The glyoxalase system plays an important role in suppressing dicarbonyl stress and maintaining the dicarbonyl metabolites at low tolerable levels, preventing protein and cellular dysfunction. Therefore, both Glo1 and Glo2 may be a powerful preventive system in the body, particularly through detoxifying harmful dicarbonyl stress produced as a result of glucose metabolism and sun exposure in the skin. Figure 1 represents the role of glyoxalase in skin aging and skin cancer. During skin aging, both chronological and photoaging, the expression and activity of glyoxalase is greatly reduced, which leads to the accumulation of MGO and causes oxidative damage to the skin. This accumulation of MGO also impairs and delays the wound healing process. The glyoxalase system plays an important role in skin aging and protects the skin against dicarbonyl stress and oxidative damage. Thus, glyoxalase inducers or MGO scavengers may play an important role in delaying skin aging and improving the wound healing process. Although the role of glyoxalase has been studied broadly in skin aging, its role in skin pigmentation and other skin abnormalities such as psoriasis, vitiligo, and AD still needs to be studied and explored. Future studies on the role of glyoxalase in skin pigmentation and other skin abnormalities might reveal the role of this protein in various skin disorders. Hence, it is highly recommended in the future to explore the role of glyoxalase in various skin disorders. Due to the high expression of Glo1 in skin malignancies, Glo1 has become a novel target for the development of drugs against skin cancer. Further research on glyoxalase both in in vivo and clinical studies in skin carcinogenesis might reveal interesting roles of these proteins in skin cancer, and more efforts are also needed to develop potential glyoxalase regulators to reduce skin abnormalities, including skin aging and skin melanoma.

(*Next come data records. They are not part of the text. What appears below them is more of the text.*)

(* ===== verification/GraphCompositionLaws.v ===== *)
(** Laws of graph composition: lowering never panics, and the composed graph is
    the parent with every call-site replaced by copies of its template, one per
    iteration, joined exactly along the declared edges. *)

From Stdlib Require Import ZArith Lia List.
From stdpp Require Import prelude.
From S2P Require Import Prelude Ordered Json Checkpoint Graph GraphLaws GraphComposition GraphTemplateLaws.

Open Scope Z_scope.

Module Compose.
Import Composition Templates.

(** Where a node of the composed graph comes from: a node of the parent, or a
    template node in one iteration of a call-site. *)
Inductive place := Outer (id : NodeId) | Inner (site : NodeId) (iteration : Z) (id : NodeId).

(** * Programs that may fail but do not panic *)

Definition runs {A} (r : result fault A) (Q : A -> Prop) : Prop :=
  match r with Ok a => Q a | Err (Fail _) => True | Err Panic => False end.

Lemma runs_bind {A B} (r : result fault A) (f : A -> result fault B) (P : A -> Prop) (Q : B -> Prop) :
  runs r P -> (forall a, P a -> runs (f a) Q) -> runs (r ≫= f) Q.
Proof. destruct r as [a|[|e]]; simpl; auto. Qed.

Lemma runs_weaken {A} (r : result fault A) (P Q : A -> Prop) : runs r P -> (forall a, P a -> Q a) -> runs r Q.
Proof. destruct r as [a|[|e]]; simpl; auto. Qed.

Lemma runs_raise {A} (r : result GraphCompositionError A) (Q : A -> Prop) : (forall a, r = Ok a -> Q a) -> runs (raise r) Q.
Proof. destruct r; simpl; auto. Qed.

Lemma runs_index {A} (o : option A) (a : A) (Q : A -> Prop) : o = Some a -> Q a -> runs (index o) Q.
Proof. by intros ->. Qed.

Lemma runs_bind_index {A B} (o : option A) (a : A) (f : A -> result fault B) (Q : B -> Prop) :
  o = Some a -> runs (f a) Q -> runs (index o ≫= f) Q.
Proof. by intros ->. Qed.

Lemma runs_bind_raise {A B} (r : result GraphCompositionError A) (f : A -> result fault B) (Q : B -> Prop) :
  (forall a, r = Ok a -> runs (f a) Q) -> runs (raise r ≫= f) Q.
Proof. intros Hr. by destruct r; simpl; [apply Hr |]. Qed.

Lemma runs_mapM {A B} (f : A -> result fault B) (l : list A) (Q : A -> B -> Prop) :
  (forall x, x ∈ l -> runs (f x) (Q x)) -> runs (mapM f l) (Forall2 Q l).
Proof.
  induction l as [|x l IH]; intros Hf; cbn [mapM]; [constructor |].
  eapply runs_bind; [apply Hf; by left |]. intros y Hy. eapply runs_bind; [apply IH; intros; apply Hf; by right |].
  intros k Hk. by constructor.
Qed.

Lemma runs_fold {A S} (P : list A -> S -> Prop) (f : S -> A -> result fault S) (l : list A) (s : S) :
  P [] s -> (forall pre x suf s, l = pre ++ x :: suf -> P pre s -> runs (f s x) (P (pre ++ [x]))) -> runs (try_fold f s l) (P l).
Proof.
  intros H0 Hstep. assert (Hgen : forall suf pre s, l = pre ++ suf -> P pre s -> runs (try_fold f s suf) (P l)).
  { induction suf as [|x suf IH]; intros pre s0 E Hp; cbn [try_fold].
    - rewrite app_nil_r in E. by subst.
    - eapply runs_bind; [by apply (Hstep pre x suf) |]. intros s1 H1. apply (IH (pre ++ [x])); [by rewrite <- app_assoc | done]. }
  by apply (Hgen l []).
Qed.

Lemma runs_Ok {A} (r : result fault A) (Q : A -> Prop) a : runs r Q -> r = Ok a -> Q a.
Proof. by intros H ->. Qed.

Lemma runs_safe {A} (r : result fault A) (Q : A -> Prop) : runs r Q -> r <> Err Panic.
Proof. by intros H ->. Qed.

(** Nested loops as one loop. *)
Lemma try_fold_concat {E A B S} (f : A -> S -> B -> result E S) (h : A -> list B) (l : list A) (s : S) :
  try_fold (fun s x => try_fold (f x) s (h x)) s l = try_fold (fun s p => f p.1 s p.2) s (concat ((fun x => pair x <$> h x) <$> l)).
Proof.
  revert s. induction l as [|x l IH]; intros s; [done |]. cbn [try_fold]. rewrite fmap_cons. cbn [concat]. rewrite try_fold_app.
  assert (try_fold (f x) s (h x) = try_fold (fun s p => f p.1 s p.2) s (pair x <$> h x)) as <-.
  { generalize (h x) as l'. intros l'. revert s. induction l' as [|y l' IHl]; intros s; [done |]. cbn. by destruct (f x s y); cbn. }
  destruct (try_fold (f x) s (h x)); cbn; [apply IH | done].
Qed.

Lemma try_fold_ext {E A S} (f h : S -> A -> result E S) (l : list A) (s : S) :
  (forall s x, f s x = h s x) -> try_fold f s l = try_fold h s l.
Proof. intros Hf. revert s. induction l as [|x l IH]; intros s; cbn [try_fold]; [done |]. rewrite Hf. by destruct (h s x); cbn. Qed.

Lemma try_fold_prefix {E A S} (P : list A -> S -> Prop) (f : S -> A -> result E S) (l : list A) (s s' : S) :
  P [] s -> (forall pre x suf s s', l = pre ++ x :: suf -> P pre s -> f s x = Ok s' -> P (pre ++ [x]) s') ->
  try_fold f s l = Ok s' -> P l s'.
Proof.
  intros H0 Hstep. assert (Hgen : forall suf pre s, l = pre ++ suf -> P pre s -> try_fold f s suf = Ok s' -> P l s').
  { induction suf as [|x suf IH]; intros pre s0 E0 Hp Hf; cbn [try_fold] in Hf.
    - rewrite app_nil_r in E0. injection Hf as ->. by subst.
    - apply bind_Ok in Hf as (s1 & H1 & Hf). apply (IH (pre ++ [x]) s1); [by rewrite <- app_assoc | by eapply Hstep | done]. }
  by apply (Hgen l []).
Qed.

Lemma find_ext {A} (f h : A -> bool) (l : list A) : (forall x, f x = h x) -> List.find f l = List.find h l.
Proof. intros E. induction l as [|x l IH]; simpl; [done |]. by rewrite E, IH. Qed.

Lemma NoDup_key_index {A K} (f : A -> K) (l : list A) i j x y :
  NoDup (f <$> l) -> l !! i = Some x -> l !! j = Some y -> f x = f y -> i = j /\ x = y.
Proof.
  intros Hnd Hx Hy E. assert (i = j) as ->.
  { apply (NoDup_lookup (f <$> l) i j (f x)); [done | rewrite list_lookup_fmap; by rewrite Hx |].
    rewrite list_lookup_fmap, Hy. simpl. by rewrite E. }
  split; [done | congruence].
Qed.

Lemma NoDup_key_inj {A K} (f : A -> K) (l : list A) x y : NoDup (f <$> l) -> x ∈ l -> y ∈ l -> f x = f y -> x = y.
Proof. intros Hnd (i & Hi)%list_elem_of_lookup (j & Hj)%list_elem_of_lookup E. by eapply NoDup_key_index. Qed.

(** * Ready sets, routes and nodes *)

Lemma ready_fold_elem ids unique r :
  ksorted (fun x => x) unique -> try_fold ready_insert unique ids = Ok r -> ksorted (fun x => x) r /\ forall x, x ∈ r <-> x ∈ unique \/ x ∈ ids.
Proof.
  revert unique. induction ids as [|id ids IH]; intros unique Hs; cbn [try_fold].
  - intros [= <-]. split; [done |]. set_solver.
  - intros (u & Hu & Hr)%bind_Ok. unfold ready_insert in Hu. destruct (READY_MAX_LEN <? _); [done |]. injection Hu as <-.
    apply IH in Hr as [? Hx]; [| by apply bs_insert_sorted]. split; [done |]. intros x. rewrite Hx, bs_insert_elem. set_solver.
Qed.

Lemma ready_Ok ids r : ready ids = Ok r -> ready_wf r /\ forall x, x ∈ r <-> x ∈ ids.
Proof.
  unfold ready. intros Hr. simp_ok. destruct (ready_fold_elem ids [] _ ltac:(constructor) ltac:(eassumption)) as [_ Hx].
  match goal with H : ready_try_new _ = Ok _ |- _ => apply ready_try_new_Ok in H as (_ & _ & Hwf & Hp) end.
  split; [done |]. intros y. rewrite Hp, Hx. set_solver.
Qed.

Lemma routes_fold_values rs vs known st : try_fold routes_step (vs, known) rs = Ok st -> st.1 = vs ++ rs.
Proof.
  revert vs known. induction rs as [|r rs IH]; intros vs known; cbn [try_fold].
  - intros [= <-]. by rewrite app_nil_r.
  - intros (u & Hu & Hr)%bind_Ok. unfold routes_step in Hu. destruct (_ =? _); [done |]. destruct (bs_contains _ _); [done |].
    injection Hu as <-. apply IH in Hr as ->. by rewrite <- app_assoc.
Qed.

Lemma routes_try_new_perm rs rs' : routes_try_new rs = Ok rs' -> rs' ≡ₚ rs.
Proof.
  unfold routes_try_new. intros Hr. apply bind_Ok in Hr as ([vs known] & Hf%routes_fold_values & Hr). simpl in *. injection Hr as <-.
  rewrite sort_by_key_perm. by subst.
Qed.

Lemma node_new_Ok id cont rs wait term m : node_new id cont rs wait term = Ok m -> m = mkNode id cont rs wait term.
Proof. unfold node_new. repeat (destruct (is_some_empty _); [done |]). destruct (_ && _); [done |]. by intros [= <-]. Qed.

(** How one node is lowered: [image] gives the targets of each successor and
    [rename] the identity of each route. *)
Section Remap.
Variable image : NodeId -> NodeId -> Prop.
Variable rename : RouteId -> RouteId -> Prop.

Definition set_image (s s' : ReadyNodes) : Prop := forall x, x ∈ s' <-> exists b, b ∈ s /\ image b x.

Definition option_image (o o' : option ReadyNodes) : Prop :=
  match o, o' with None, None => True | Some s, Some s' => set_image s s' | _, _ => False end.

Definition route_image (r r' : GraphRoute) : Prop := rename (route_id r) (route_id r') /\ set_image (successors r) (successors r').

Definition node_image (n m : GraphNode) : Prop :=
  option_image (continue_to n) (continue_to m) /\ (exists rs, Forall2 route_image (routes n) rs /\ routes m ≡ₚ rs) /\
  option_image (wait_to n) (wait_to m) /\ terminal m = terminal n.

Variable redirect : NodeId -> result fault (list NodeId).
Definition redirects (b : NodeId) : Prop := runs (redirect b) (fun l => forall x, x ∈ l <-> image b x).

Lemma remap_runs s : (forall b, b ∈ s -> redirects b) -> runs (remap redirect s) (set_image s).
Proof.
  intros Hs. unfold remap. eapply runs_bind; [by apply runs_mapM, Hs |]. intros ls Hls. apply runs_raise. intros r [_ Hr]%ready_Ok x.
  rewrite Hr, elem_of_concat. clear -Hls. induction Hls as [|b l s ls Hb Hls IH].
  - split; [intros (l & ?%not_elem_of_nil & _) | intros (b & ?%not_elem_of_nil & _)]; done.
  - setoid_rewrite elem_of_cons. split.
    + intros (l' & [-> | Hl'] & Hx); [exists b; split; [by left | by apply Hb] |].
      destruct (proj1 IH) as (b' & ? & ?); [by exists l' |]. exists b'. auto.
    + intros (b' & [-> | Hb'] & Hx); [exists l; split; [by left | by apply Hb] |].
      destruct (proj2 IH) as (l' & ? & ?); [by exists b' |]. exists l'. auto.
Qed.

Lemma remap_option_runs o : (forall s b, o = Some s -> b ∈ s -> redirects b) -> runs (remap_option redirect o) (option_image o).
Proof.
  intros Ho. destruct o as [s|]; simpl; [| done]. eapply runs_bind; [apply remap_runs; intros b; by apply Ho |]. by intros s' Hs'.
Qed.

Variable ids : option (list (RouteId * RouteId)).

Lemma remap_node_runs n id :
  (forall b, b ∈ all_successors n -> redirects b) ->
  (forall r, r ∈ routes n -> match ids with
     | None => rename (route_id r) (route_id r)
     | Some m => exists x, bt_get (route_id r) m = Some x /\ rename (route_id r) x
     end) ->
  runs (remap_node n id redirect ids) (fun m => node_id m = id /\ node_image n m).
Proof.
  intros Hred Hids. assert (Hset : forall s b, s ∈ successor_sets n -> b ∈ s -> redirects b).
  { intros s b Hs Hb. apply Hred. apply elem_of_concat. by exists s. }
  unfold successor_sets in Hset. unfold remap_node.
  eapply runs_bind; [apply (runs_mapM _ _ route_image) |].
  { intros r Hr. unfold remap_route. apply (runs_bind _ _ (fun x => rename (route_id r) x)).
    - specialize (Hids r Hr). destruct ids as [m|]; [| done]. destruct Hids as (x & Hx & ?). by eapply runs_index.
    - intros x Hx. eapply runs_bind; [apply remap_runs; intros b; apply Hset |].
      + apply elem_of_app. right. apply elem_of_app. left. by apply list_elem_of_fmap_2.
      + intros s Hs. apply runs_raise. intros r' Hr'. apply map_err_Ok in Hr'. unfold route_new in Hr'.
        destruct (_ =? _)%nat; [done |]. injection Hr' as <-. by split. }
  intros rs Hrs. eapply runs_bind; [apply remap_option_runs; intros s b Es; apply Hset; rewrite Es; set_solver |]. intros cont Hcont.
  eapply runs_bind; [apply runs_raise; intros rs' Hrs'; apply map_err_Ok, routes_try_new_perm in Hrs'; exact Hrs' |]. intros rs' Hp.
  eapply runs_bind; [apply remap_option_runs; intros s b Es; apply Hset; rewrite Es; set_solver |]. intros wait Hwait.
  apply runs_raise. intros m Hm. apply map_err_Ok, node_new_Ok in Hm as ->. simpl. split; [done |]. split_and!; try done.
  by exists rs.
Qed.
End Remap.

(** * Call-sites *)

Section Calls.
Context {Capability Schema : Type} `{EqDecision Capability, EqDecision Schema}.
Context `{Canonical (NodeIdentityWire (Capability := Capability) (Schema := Schema)), Canonical RouteIdentityWire,
          Canonical (GraphDefinitionDigestWire Capability Schema)}.
Variable sha256 : bytes -> bytes.
Local Abbreviation GraphT := (CompiledGraph Capability Schema).
Local Abbreviation CallT := (GraphSubgraphCall Capability Schema).
Local Abbreviation restores := (Compile.restores sha256).
Implicit Types (parent : GraphT) (c : CallT) (calls : list CallT) (n m : GraphNode).

(** Templates and calls are built by their constructors only. *)
Definition built (sub : SharedStateSubgraph Capability Schema) : Prop :=
  restores (template sub) /\ subgraph_new (template sub) = Ok sub.

Inductive constructed : CallT -> Prop :=
| constructed_once id sub : built sub -> constructed (once id sub)
| constructed_loop id sub port iterations c :
    built sub -> is_u16 iterations -> bounded_loop id sub port iterations = Ok c -> constructed c
| constructed_routes c rs c' : constructed c -> with_return_routes c rs = Ok c' -> constructed c'.

Lemma constructed_facts c : constructed c -> built (subgraph c) /\ 1 <= maximum_iterations c <= 1024.
Proof.
  induction 1 as [id sub Hb|id sub port iterations c Hb Hu Hc|c rs c' _ IH Hc]; [done | |].
  - unfold bounded_loop in Hc. destruct (_ || _) eqn:Ei in Hc; [done |]. destruct (negb _); [done |]. injection Hc as <-. simpl.
    bools. change MAX_NODES with 1024 in *. unfold in_u in Hu. split; [done | lia].
  - unfold with_return_routes in Hc. apply bind_Ok in Hc as ([bs used] & _ & Hc). destruct (negb _); [done |]. by injection Hc as <-.
Qed.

Figure 1. Schematic representation of the glyoxalase system in skin aging, skin cancer and other skin abnormalities. Glyoxalase activity (Glo1 and Glo2) is reduced in skin aging and age-related wound healing with the accumulation of MGO, GO and AGE, while Glo1 activity is highly expressed in both melanoma and non-melanoma skin cancer. With the increase in Glo1, intracellular MGO and GO are detoxified, promoting tumor growth and survival. Glyoxalase regulators are potential therapeutic agents to reduce skin abnormalities. The role of glyoxalase in other skin abnormalities such as hyperpigmentation, psoriasis, vitiligo, atopic dermatitis etc., and Glo2 in skin cancer, has not yet been investigated. Glo1, glyoxalase I; Glo2, glyoxalase II, MGO, methylglyoxal; GO, glyoxal.